Da ultimo, in estrema sintesi, c’è il tema MES (Meccanismo Europeo di Stabilità). Accedere al MES apre ad un certo grado di condizionalità. L’accordo appena varato (che deve essere perfezionato nei prossimi giorni) prevede assenza di condizionalità nella fase emergenziale per l’utilizzo di risorse necessarie per poi riaccendersi dopo la fase di emergenza.
Fermo restando che molto probabilmente i corona-bonds non potranno essere realizzati in tempo utile per far fronte alla crisi, va sottolineato subito che il MES è certamente in grado di ottemperare al bisogno, potendo emettere bond con garanzia congiunta per sopperire alla crisi. Il punto vero però è che, come abbiamo scritto all’inizio dell’articolo, l’Italia si troverà nel giro di poco tempo a sopperire ad una crisi che determinerà un incremento dello stock di debito pubblico ad un livello che seriamente potrebbe pregiudicarne la solvibilità di lungo termine.

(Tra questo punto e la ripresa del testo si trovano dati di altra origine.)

(** ** The whole program *)

Lemma finished_ext v v' fb st : finished v fb st -> (forall b, v' b = v b) -> finished v' fb st.
Proof.
  intros [Hd ? ? Hin Hsb Hlog Hbits] Hv. split; try done.
  - eapply data_frame; [done| |done]. intros b. rewrite Hv. apply Hd.
  - eapply inodes_frame; [done|done].
  - by rewrite Hv.
  - intros b Hb. rewrite Hv. by apply Hlog.
  - by rewrite Hv.
Qed.

Section program.
Context (room : nat) (fsopen : list Z -> bool) (files : list Z -> option (list (list Z))).

(** The command line can be served: the image and the files can be opened,
    there are inodes and blocks for all of them. *)
Record servable (image : list Z) (args : list (list Z)) : Prop := {
  sv_room : (Z.to_nat FSSIZE <= room)%nat;
  sv_open : fsopen image = true;
  sv_args : Forall (good_arg files) args;
  sv_inodes : (length args <= 198)%nat;
  sv_blocks : nmeta + total (src files <$> args) <= FSSIZE
}.

Lemma wp_mkfs_main argv0 image args (Q : unit -> mkfs -> Prop) : servable image args ->
  let fs := src files <$> args in
  (forall s' rt fl, length (im s') = Z.to_nat FSSIZE ->
    finished (vol s') (nmeta + total fs) (set_size (root_size fs) rt :: fl) -> mf_type rt = T_DIR -> mf_data rt = root_data fs.*1 ->
    tight rt -> Forall2 (fun f x => mf_type f = T_FILE /\ mf_data f = x.2) fl fs -> Forall sized fl -> Q tt s') ->
  wp (mkfs_main Little room fsopen files (argv0 :: image :: args)) Q mkfs_start.
Proof.
  intros [Hroom Hopen Hargs Hn Hb] fs HQ. unfold mkfs_main. rewrite Hopen.
  rewrite !bool_decide_eq_true_2 by done. cbn [negb]. wp_step. apply (wp_mkfs_init room Hroom); [done|done|].
  intros s1 v1 fb1 st1 Hr1 Hi1 Hb1. wp_step. eapply (wp_add_files room Hroom files); [exact Hr1|done|done|done|done|done|].
  cbn [app]. fold fs. intros s2 v2 fb2 st2 Hr2 Hi2 [(rt & fl & -> & Hty & Hda & Hfl) ->].
  pose proof (io_sized _ _ _ Hi2) as [[Ht _] Hs]%Forall_cons.
  eapply (wp_mkfs_finish room Hroom); [exact Hr2|done|exact Hda|by rewrite (Forall2_length _ _ _ Hfl)|].
  intros s3 v3 Hr3 Hfin. eapply (HQ s3 rt fl); try done; [apply Hr3|]. eapply finished_ext; [exact Hfin|apply Hr3].
Qed.

Lemma sb_of_block : sb_of sb_block = mksb.
Proof. vm_compute. reflexivity. Qed.

(** C11: the disk image.  On a host with the byte order of the x86, [mkfs]
    writes an image that the kernel can use: the superblock that [readsb]
    finds describes the layout, the log is empty, the free map marks exactly
    the blocks in use, the tree is well formed ([tree_ok], the condition of
    the theorems on paths), and each file of the command line is found under
    its name (without a leading underscore, and the first one if the name is
    given twice) with exactly the bytes that were read from the host.  The
    number of entries must not be a multiple of 32. *)
Theorem mkfs_correct E argv0 image args : servable image args -> (Z.of_nat (length args) + 2) mod 32 <> 0 -> on_image E ->
  let fs := src files <$> args in
  wp (mkfs_main Little room fsopen files (argv0 :: image :: args)) (fun _ s' =>
    length (im s') = Z.to_nat FSSIZE /\ sb_of (vol s' 1) = mksb /\ (forall b, 2 <= b < 2 + nlog -> vol s' b = zero_block) /\
    fs_layout E /\ vol_ok (vol s') /\ meta_used E (vol s') /\ tree_ok E (vol s') /\
    (forall b, 0 <= b < FSSIZE -> used mksb (vol s') b = bool_decide (b < nmeta + total fs)) /\
    (forall k nm c, fs !! k = Some (nm, c) ->
       (fresh_name fs k nm -> walk E (vol s') false ROOTINO [nm] = Some (Z.of_nat k + 2)) /\
       let i := dino E (vol s') (Z.of_nat k + 2) in
       i_type i = T_FILE /\ i_nlink i = 1 /\ i_size i = Z.of_nat (length c) /\ fbytes (vol s') i 0 (i_size i) = c)) mkfs_start.
Proof.
  intros Hsv Hm HE fs. eapply wp_mkfs_main; [done|]. intros s' rt fl Hl Hfin Hty Hda Ht Hfl Hs. fold fs in Hfin, Hda, Hfl.
  assert ((Z.of_nat (length fs) + 2) mod 32 <> 0) as Hm' by (unfold fs; by rewrite length_fmap).
  split_and!; [done| | |by apply image_layout|by eapply image_vol|by eapply image_meta|by eapply image_tree|intros b Hb; by eapply image_used|].
  - rewrite (fn_sb _ _ _ Hfin). apply sb_of_block.
  - apply (fn_log _ _ _ Hfin).
  - intros k nm c Hk. split; [intros Hf; by eapply image_file_found|by eapply image_file_content].
Qed.

(** C12: the size of the root directory.  [mkfs] rounds it up to the next
    multiple of the block size that is strictly larger.  With a multiple of 32
    entries the directory ends in a block that was never allocated: the tree
    is not well formed. *)
Theorem mkfs_root_hole E argv0 image args : servable image args -> (Z.of_nat (length args) + 2) mod 32 = 0 -> on_image E ->
  wp (mkfs_main Little room fsopen files (argv0 :: image :: args)) (fun _ s' =>
    let root := dino E (vol s') ROOTINO in
    i_type root = T_DIR /\ 512 <= i_size root /\ blkmap (vol s') root (i_size root / BSIZEz - 1) = 0 /\
    ~ tree_ok E (vol s')) mkfs_start.
Proof.
  intros Hsv Hm HE. eapply wp_mkfs_main; [done|]. intros s' rt fl Hl Hfin Hty Hda Ht Hfl Hs. set (fs := src files <$> args) in *.
  assert ((Z.of_nat (length fs) + 2) mod 32 = 0) as Hm' by (unfold fs; by rewrite length_fmap).
  assert (dino E (vol s') ROOTINO = finode ROOTINO (set_size (root_size fs) rt)) as Er by (by eapply root_dino).
  rewrite Er. cbv zeta. cbn [finode i_type i_size set_size mf_size mf_type].
  edestruct root_hole as [Hz Hnd]; [exact Hfin|exact Hda|exact Ht|exact Hfl|exact Hm'|].
  pose proof (Z.div_pos (Z.of_nat (32 + 16 * length fs)) 512 ltac:(lia) ltac:(lia)).
  split_and!; [done|unfold root_size, BSIZEz; lia| |].
  - unfold root_size, BSIZEz at 1. rewrite Z.div_mul by done. by rewrite Z.add_simpl_r.
  - intros HT. apply Hnd. rewrite <- Er. apply (to_dir _ _ HT); [|by rewrite Er].
    unfold inum_ok. rewrite (e_sb_image E HE). done.
Qed.
End program.

(** On a host with the other byte order the fields of the superblock are
    converted, and then used as they are: the inodes and the bitmap are written
    over block 0, and the image has the right superblock and no root. *)
Theorem mkfs_big_endian :
  match mkfs_main Big (Z.to_nat FSSIZE) (fun _ => true) (fun _ => None) [[]; []] mkfs_start with
  | Ok _ s' => sb_of (vol s' 1) = mksb /\ dip_type (vol s' (IBLOCK ROOTINO mksb)) (dinode_off ROOTINO) = 0 /\ vol s' 0 <> zero_block
  | _ => False
  end.
Proof. vm_compute. split_and!; [reflexivity|reflexivity|discriminate]. Qed.
(* ===== verification/Lapic.v ===== *)
(** * Interrupt controllers and the clock

    [lapic.c], [ioapic.c] and [picirq.c]: the registers of the local and of
    the I/O interrupt controller, which are in memory, the ports of the old
    controller, and the clock chip behind two ports.  The devices are a
    parameter, with what their documentation says of the sequences of
    operations that the code uses as laws. *)

From S2P Require Import Prelude Bytes Params.
Local Open Scope Z_scope.

(** ** Devices *)

Class Board (D : Type) := {
  mm_read : Z -> D -> Z * D;
  mm_write : Z -> Z -> D -> D;
  io_in : Z -> D -> Z * D;
  io_out : Z -> Z -> D -> D
}.

(** The pointer to the local controller (set in [mp.c]), the number of the I/O
    controller in the tables, the warm reset vector, messages, the devices. *)
Record board (D : Type) := Brd {
  lapic_ptr : Z;
  ioapic_num : Z;
  wrv : list Z;
  bd_msgs : list string;
  bd_dev : D
}.
Arguments Brd {D}. Arguments lapic_ptr {D}. Arguments ioapic_num {D}. Arguments wrv {D}. Arguments bd_msgs {D}. Arguments bd_dev {D}.
Definition set_bd {D} (d : D) (s : board D) : board D := Brd (lapic_ptr s) (ioapic_num s) (wrv s) (bd_msgs s) d.
Definition set_wrv {D} (l : list Z) (s : board D) : board D := Brd (lapic_ptr s) (ioapic_num s) l (bd_msgs s) (bd_dev s).
Definition add_msg {D} (m : string) (s : board D) : board D := Brd (lapic_ptr s) (ioapic_num s) (wrv s) (bd_msgs s ++ [m]) (bd_dev s).

(** ** [traps.h], [lapic.c]: vectors and registers *)

Definition VEC_IRQ0 : Z := 32.
Definition VEC_TIMER : Z := 0.
Definition VEC_ERROR : Z := 19.
Definition VEC_SPURIOUS : Z := 31.

Definition LAPIC_ID : Z := 0x0020 / 4.
Definition VER : Z := 0x0030 / 4.
Definition TPR : Z := 0x0080 / 4.
Definition EOI : Z := 0x00B0 / 4.
Definition SVR : Z := 0x00F0 / 4.
Definition ENABLE : Z := 0x00000100.
Definition ESR : Z := 0x0280 / 4.
Definition ICRLO : Z := 0x0300 / 4.
Definition INIT : Z := 0x00000500.
Definition STARTUP : Z := 0x00000600.
Definition DELIVS : Z := 0x00001000.
Definition ASSERT : Z := 0x00004000.
Definition LEVEL : Z := 0x00008000.
Definition BCAST : Z := 0x00080000.
Definition ICRHI : Z := 0x0310 / 4.
Definition TIMER : Z := 0x0320 / 4.
Definition X1 : Z := 0x0000000B.
Definition PERIODIC : Z := 0x00020000.
Definition PCINT : Z := 0x0340 / 4.
Definition LINT0 : Z := 0x0350 / 4.
Definition LINT1 : Z := 0x0360 / 4.
Definition ERROR : Z := 0x0370 / 4.
Definition MASKED : Z := 0x00010000.
Definition TICR : Z := 0x0380 / 4.
Definition TDCR : Z := 0x03E0 / 4.

Definition CMOS_PORT : Z := 0x70.
Definition CMOS_RETURN : Z := 0x71.
Definition CMOS_STATA : Z := 0x0a.
Definition CMOS_STATB : Z := 0x0b.
Definition CMOS_UIP : Z := Z.shiftl 1 7.
Definition SECS : Z := 0x00.
Definition MINS : Z := 0x02.
Definition HOURS : Z := 0x04.
Definition DAY : Z := 0x07.
Definition MONTH : Z := 0x08.
Definition YEAR : Z := 0x09.

(** [date.h] *)
Record rtcdate := Rtcdate { second : Z; minute : Z; hour : Z; day : Z; month : Z; year : Z }.
#[export] Instance rtcdate_eq_dec : EqDecision rtcdate.
Proof. solve_decision. Defined.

Senza un intervento-shock sullo stock di debito, l’Italia – a politica economica invariata, essenzialmente basata su elevata pressione fiscale – farà molta fatica ad uscire da questa situazione. Tale intervento shock non potrà che essere rappresentato da una manovra di conversione del debito detenuto dalla banca centrale in modo da azzerare gli oneri per interessi passivi e la difficoltà del suo rinnovo: trasformare il debito esistente in un titolo perpetuo con interessi pari a zero. Ciò azzererebbe l’onere per interessi passivi per il governo e lo svincolerebbe da considerare ulteriori emissioni. Chiaramente, i singoli governi verrebbero privati della restituzione del signoraggio, ma ciò agirebbe come incentivo a risistemare l’andamento della spesa corrente.
Altra alternativa la monetizzazione parziale del debito: si può effettuare con un meccanismo simile: acquisto di titoli a lunghissimo termine e fronte di moneta accreditata nel conto corrente del Ministero del Tesoro presso la Banca Centrale. Poi: la banca centrale, trascorso qualche anno, potrà procedere alla svalutazione dei titoli in portafoglio, rendendo la creazione di moneta permanente.
Quanto sopra esposto rappresenta un tabù secondo l’ortodossia di pensiero rappresentata dalle istituzioni europee e da molti economisti italiani (che sembrano diventati afoni di proposte). Ma in tempi così eccezionali ci vogliono misure eccezionali. Altrimenti l’Europa non riuscirà a sopravvivere.